Original Release: Titus, 2001, Game Boy Color
An interesting sprite-scaling “psuedo-3D” take on the game that pushes the GBC, and actually turns out to be kinda decent
3D Pocket Pool (GBC, Titus, 2001)
Where to Buy: eBay
How to Emulate: coming soon!
Review by: C. M0use
Around the year 2000 there was an odd trend of developers trying to push the Game Boy Color to its absolute technical maximum right before it was supplanted by the GBA, like the ports of Dragon’s Lair and Alone In The Dark. 3D Pocket Pool is in that general milieu, AFAIK the only attempt at doing psuedo-3D billiards on one of these humble first-wave handheld systems.
3D Pocket Pool only came out in Europe, but a pretty-much-complete beta of a planned US version was leaked several years ago. That one was slated to be released under the more auspicious title of 3D Allstars Pool, due to the apparently unique American idiom shared with the original name. The development story is actually kinda interesting, the creator of Sharkey’s 3D Pool (the first quasi-3D sprite scaling billiards game for computers) first pitched the concept to Nintendo as a Wario pool game, but they passed. He was working for Virgin Interactive at the time, which was a subsidiary of Titus then, and they eventually decided to greenlight the concept as an independent title.
Funny enough, the end result is a roster of oddball mutant/weirdo characters and a vibe that really wouldn’t have had a hard time fitting into the surreal Warioverse later established by the Wario Ware series in 2003. To compare to something that came before it, it’s very reminiscent of Shufflepuck Cafe in that way. As far as the billiards options go, you can play a one-off practice match or a full tournament in one of four different rule sets, ranging from the UK style where each player gets a single color ball without numbers to the US nine-ball styles that have you pot shots in numerical order.
The game has a cool aesthetic style, with character portrait responses at the top of the screen and kind of a neat use of the limited Game Boy sound chip to do some breakbeat background music (though it’s a tad staticy and rough, not sure how much of that is emulation issues). It also has a nice ball tracker, though it doesn’t show beyond the trajectory of the first ball you hit. But the pockets are also quite generous, so all-in-all it’s a game on the easier side.

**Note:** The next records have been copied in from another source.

(* ===== verification/SyscallRecorderThms.v ===== *)
(** * Theorems about the system-call tasks of syscall.rs

    With the theorems at concrete runs, on caches that are finite maps. *)

From S2P Require Import Prelude RustStd Traffic SyscallRecorder SyscallRecorderFacts.

Section Theorems.
Context `{SyscallCacheLaws}.
Variable get_name_by_arch : Z → option string.
Variable ARCH : string.
Implicit Types (st : recorder).

#[local] Notation record_all := (record_all get_name_by_arch ARCH).

(** C25: the broker is told the truth.  Every name of a system call that the broker has acknowledged for
    a pod is the name of one that was received from a pod of that name, whatever the caches have
    forgotten and whichever posts have failed. *)
Theorem broker_is_told_the_truth cm (es : list recorder_event) batch d x :
  batch ∈ acked_syscalls (record_all es (new_recorder cm)) → d ∈ batch → x ∈ sd_syscalls d →
  ∃ pre event post pod,
    es = pre ++ SyscallReceived event :: post ∧
    rc_container_map (record_all pre (new_recorder cm)) !! event.1 = Some pod ∧
    pi_pod_name (status pod) = sd_pod_name d ∧ syscall_name_of get_name_by_arch event.2 = x.
Proof.
  intros Hb Hd Hx.
  destruct (ro_acked _ _ (run_recorder_ok get_name_by_arch ARCH cm es)
    (sd_pod_name d) x) as (pre&e&post&->&Hsh); [exists batch; split; [done|by exists d]|].
  destruct e as [event| | |]; try done. destruct Hsh as (pod&?&?&?). by exists pre, event, post, pod.
Qed.

(** C26: a system call reaches the broker.  While the caches have room for the names of the pods, the
    name of a system call received from a known pod is acknowledged once a pass that starts after it
    ends with success, whatever failed before and whatever is received in between. *)
Theorem recorded_syscall_reaches_broker (utc_now : string → Z) (names : list string) cm (event : Z * Z) (pod : PodInspect)
    (pre mid inter post : list recorder_event) :
  let st1 := record_all pre (new_recorder cm) in
  let st2 := record_all (pre ++ SyscallReceived event :: mid) (new_recorder cm) in
  let es := pre ++ SyscallReceived event :: mid ++ PassStarts utc_now :: inter ++ PassEnds true :: post in
  Z.of_nat (length names) < SYSCALL_CACHE_CAPACITY →
  (∀ i pod, cm !! i = Some pod → pi_pod_name (status pod) ∈ names) → Forall (finds names) es →
  rc_container_map st1 !! event.1 = Some pod →
  posting st2 = None → Forall not_an_end inter →
  told (record_all es (new_recorder cm)) (pi_pod_name (status pod))
    (syscall_name_of get_name_by_arch event.2).
Proof.
  intros st1 st2 es Hn Hcm Hf Hpod Hq Hi. unfold es in Hf. apply Forall_app in Hf as [Hpre Hf].
  apply Forall_cons in Hf as [He Hf]. apply Forall_app in Hf as [Hmid _].
  pose proof (new_recorder_room names cm Hcm) as H0'.
  pose proof (record_all_room get_name_by_arch ARCH names Hn pre _ H0' Hpre) as H1. fold st1 in H1.
  pose proof (received_recorded get_name_by_arch ARCH names Hn event pod st1 H1 Hpod) as Hrec.
  pose proof (record_room get_name_by_arch ARCH names Hn _ st1 H1 He) as H2.
  apply (record_all_keeps get_name_by_arch ARCH names Hn mid _ _ _ H2 Hmid) in Hrec.
  assert (st2 = record_all mid (record get_name_by_arch ARCH (SyscallReceived event) st1)) as Hst2.
  { unfold st2. by rewrite record_all_app. }
  rewrite <- Hst2 in Hrec.
  assert (es = (pre ++ SyscallReceived event :: mid) ++ (PassStarts utc_now :: inter ++ [PassEnds true]) ++ post)
    as -> by (unfold es; rewrite <- app_assoc; simpl; by rewrite <- app_assoc).
  rewrite record_all_app. fold st2. rewrite record_all_app. apply told_mono_all.
  eapply (pass_tells _ _ utc_now); [apply run_recorder_ok|done|done|exact Hrec].
Qed.

(** the tasks come to rest.  After a pass that ends with success and during which no system call is
    received, the next pass has nothing to post. *)
Theorem recorder_comes_to_rest (utc_now utc_now' : string → Z) (names : list string) cm (es : list recorder_event) :
  let st := record_all es (new_recorder cm) in
  Z.of_nat (length names) < SYSCALL_CACHE_CAPACITY →
  (∀ i pod, cm !! i = Some pod → pi_pod_name (status pod) ∈ names) → Forall (finds names) es →
  posting st = None →
  let st' := record_all [PassStarts utc_now; PassEnds true; PassStarts utc_now'] st in
  posting st' = None ∧
  acked_syscalls st' = acked_syscalls (record_all [PassStarts utc_now; PassEnds true] st).
Proof.
  intros st Hn Hcm Hf Hq.
  pose proof (record_all_room get_name_by_arch ARCH names Hn es _ (new_recorder_room names cm Hcm) Hf)
    as Hroom. fold st in Hroom. clearbody st.
  apply (recorder_rests get_name_by_arch ARCH utc_now utc_now' names st Hn Hroom Hq).
Qed.

End Theorems.

(** ** The theorems at concrete runs *)

#[export] Instance map_scache : SyscallCache := {
  scache := gmap string (gset string);
  sc_new := ∅;
  sc_get k c := c !! k;
  sc_insert k v c := <[k := v]> c;
  sc_modify k f c := alter f k c;
  sc_iter c := map_to_list c
}.

#[export] Instance map_scache_laws : SyscallCacheLaws.
Proof.
  split; simpl.
  - done.
  - intros k k' v v' c. rewrite lookup_insert. case_decide as Hd; [intros [= <-]; by left|by right].
  - intros k v c keys _ _. split; [by rewrite lookup_insert_eq|]. intros k' Hk. by rewrite lookup_insert_ne.
  - intros k k' f c. destruct (decide (k' = k)) as [->|Hne]; [by rewrite lookup_alter_eq|].
    by rewrite lookup_alter_ne.
  - intros k v c. apply elem_of_map_to_list.
  - intros c. apply NoDup_fst_map_to_list.
Qed.

(** Two numbers have a name; the machine is an x86-64 one. *)
Definition wit_name (nr : Z) : option string :=
  if nr =? 59 then Some "execve"%string else if nr =? 0 then Some "read"%string else None.

Definition wit_clock : string → Z := λ _, 20.

Definition wit_pod : PodInspect :=
  MkPodInspect None (MkPodInfo "web" (Some "prod"%string) "10.0.0.1")
    (MkInfo (MkConfig (MkMetadata EmptyString EmptyString EmptyString))) None None None (Some 7).
Definition wit_pods : gmap Z PodInspect := {[7 := wit_pod]}.

#[local] Notation run es := (record_all wit_name "x86_64" es (new_recorder wit_pods)).

(** The first post fails; the second carries both names; a number without a name is kept as text. *)
Definition wit_failed : list recorder_event :=
  [SyscallReceived (7, 59); PassStarts wit_clock; PassEnds false; SyscallReceived (7, 2 ^ 32 - 1);
   SyscallReceived (8, 0)].
Definition wit_run : list recorder_event :=
  wit_failed ++ [PassStarts wit_clock; SyscallReceived (7, 0); PassEnds true].

Lemma broker_is_told_the_truth_witness :
  ∃ pre event post pod, wit_run = pre ++ SyscallReceived event :: post ∧
    rc_container_map (run pre) !! event.1 = Some pod ∧
    pi_pod_name (status pod) = "web"%string ∧ syscall_name_of wit_name event.2 = "4294967295"%string.
Proof.
  apply (broker_is_told_the_truth wit_name "x86_64" wit_pods wit_run
    [MkSyscallData "web" EmptyString ["execve"; "4294967295"]%string "x86_64" 20]
    (MkSyscallData "web" EmptyString ["execve"; "4294967295"]%string "x86_64" 20)).
  - apply (bool_decide_eq_true_1 (_ ∈ _)). by vm_compute.
  - by left.
  - right. by left.
Defined.

Lemma recorded_syscall_reaches_broker_witness : told (run wit_run) "web" "execve".
Proof.
  apply (recorded_syscall_reaches_broker wit_name "x86_64" wit_clock ["web"%string] wit_pods (7, 59) wit_pod []
    (tail wit_failed) [SyscallReceived (7, 0)] []).
  - done.
  - intros i pod. unfold wit_pods. rewrite lookup_singleton. case_decide; [|done]. intros [= <-]. by left.
  - by repeat constructor.
  - done.
  - by vm_compute.
  - by repeat constructor.
Defined.

Lemma recorder_comes_to_rest_witness :
  posting (record_all wit_name "x86_64" [PassStarts wit_clock; PassEnds true; PassStarts wit_clock] (run wit_run)) = None.
Proof.
  apply (recorder_comes_to_rest wit_name "x86_64" wit_clock wit_clock ["web"%string] wit_pods wit_run).
  - done.
  - intros i pod. unfold wit_pods. rewrite lookup_singleton. case_decide; [|done]. intros [= <-]. by left.
  - by repeat constructor.
  - by vm_compute.
Defined.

The sprite scaling also comes off pretty well, though I think the easy difficulty really helps to smooth the limitations over. The only real issues are that there’s a little flickering when you rotate the camera (not sure how much of this is an emulation issue) and the CPU can take a long time picking its shot at times.
3D Pocket Pool really illustrates how much pool/billiards games improve just with a jump to quasi-3D. In 2D pretty much the best prior option you’ve got is the Side Pocket series which is much more limited and can be absolutely maddening in terms of imprecision. It doesn’t stand up to later pool titles on better hardware, but it’s a nice showpiece for the GBC that offers some fun.